- **TASK STATEMENT**
Set down exactly each line of the entries below, beginning at the one that contains "[i], [start_time], the" and ending at the last, and no others.

- **Saved data entries**
(** * Buttercup server: audio chunking and transcript merging

    A shallow embedding of [server.py]: the transcription core (the
    size test and chunk arithmetic that [upload_transcribe] and
    [transcribe_video] share, their chunk loops, and the two formatters
    [convert_groq_to_youtube_format] and [merge_transcripts]), the
    request that [transcribe_audio_file] sends, the log filter
    [mask_sensitive_data], and the route [extract_playlist].

    Python numbers.  The source computes with Python [float]s (IEEE
    binary64) and unbounded [int]s.  What the source keeps as [int]
    ([audio_size], [chunk_duration], [num_chunks], [i], [start_time], the
    millisecond fields) is [Z] here; an [int] that meets a float is
    converted first ([of_int]), as Python does.  Floats are kept behind
    the interface [Float], which has two instances:
    - [exact]: rationals, every operation without rounding and none that
      can overflow;
    - [binary64]: Rocq's primitive floats, bit for bit what CPython
      computes.
    The code is embedded once, over any [Float].  Properties of its
    structure are proved over any [Float]; properties of its arithmetic
    are proved for [exact], and for [binary64] where rounding does not
    stand in the way (signs, adding zero, and the size test, evaluated on
    every size below its threshold); every concrete run is evaluated on
    both.  The two differ where binary64 rounds a product
    before [int] truncates it, see [binary64_rounds_before_int].

    Exceptions.  A run of the modelled code ends with a value or with the
    exception that the routes' handlers turn into an error response
    ([py]).  What a route does to the outside world (ffmpeg, the Groq API,
    chunk files) is recorded as a trace of actions ([io]); ffmpeg and the
    Groq API themselves are parameters of the routes.

    Python strings.  A [str] is a [string] whose characters are code
    points below 256. *)

From Stdlib Require Import ZArith QArith Qround Lia Bool List Sorted String Ascii
  DecimalString.
From Stdlib Require Import Uint63 Floats.
Import ListNotations.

- **EXERCISE OUTPUT**
    ([audio_size], [chunk_duration], [num_chunks], [i], [start_time], the
    millisecond fields) is [Z] here; an [int] that meets a float is
    converted first ([of_int]), as Python does.  Floats are kept behind
    the interface [Float], which has two instances:
    - [exact]: rationals, every operation without rounding and none that
      can overflow;
    - [binary64]: Rocq's primitive floats, bit for bit what CPython
      computes.
    The code is embedded once, over any [Float].  Properties of its
    structure are proved over any [Float]; properties of its arithmetic
    are proved for [exact], and for [binary64] where rounding does not
    stand in the way (signs, adding zero, and the size test, evaluated on
    every size below its threshold); every concrete run is evaluated on
    both.  The two differ where binary64 rounds a product
    before [int] truncates it, see [binary64_rounds_before_int].

    Exceptions.  A run of the modelled code ends with a value or with the
    exception that the routes' handlers turn into an error response
    ([py]).  What a route does to the outside world (ffmpeg, the Groq API,
    chunk files) is recorded as a trace of actions ([io]); ffmpeg and the
    Groq API themselves are parameters of the routes.

    Python strings.  A [str] is a [string] whose characters are code
    points below 256. *)

From Stdlib Require Import ZArith QArith Qround Lia Bool List Sorted String Ascii
  DecimalString.
From Stdlib Require Import Uint63 Floats.
Import ListNotations.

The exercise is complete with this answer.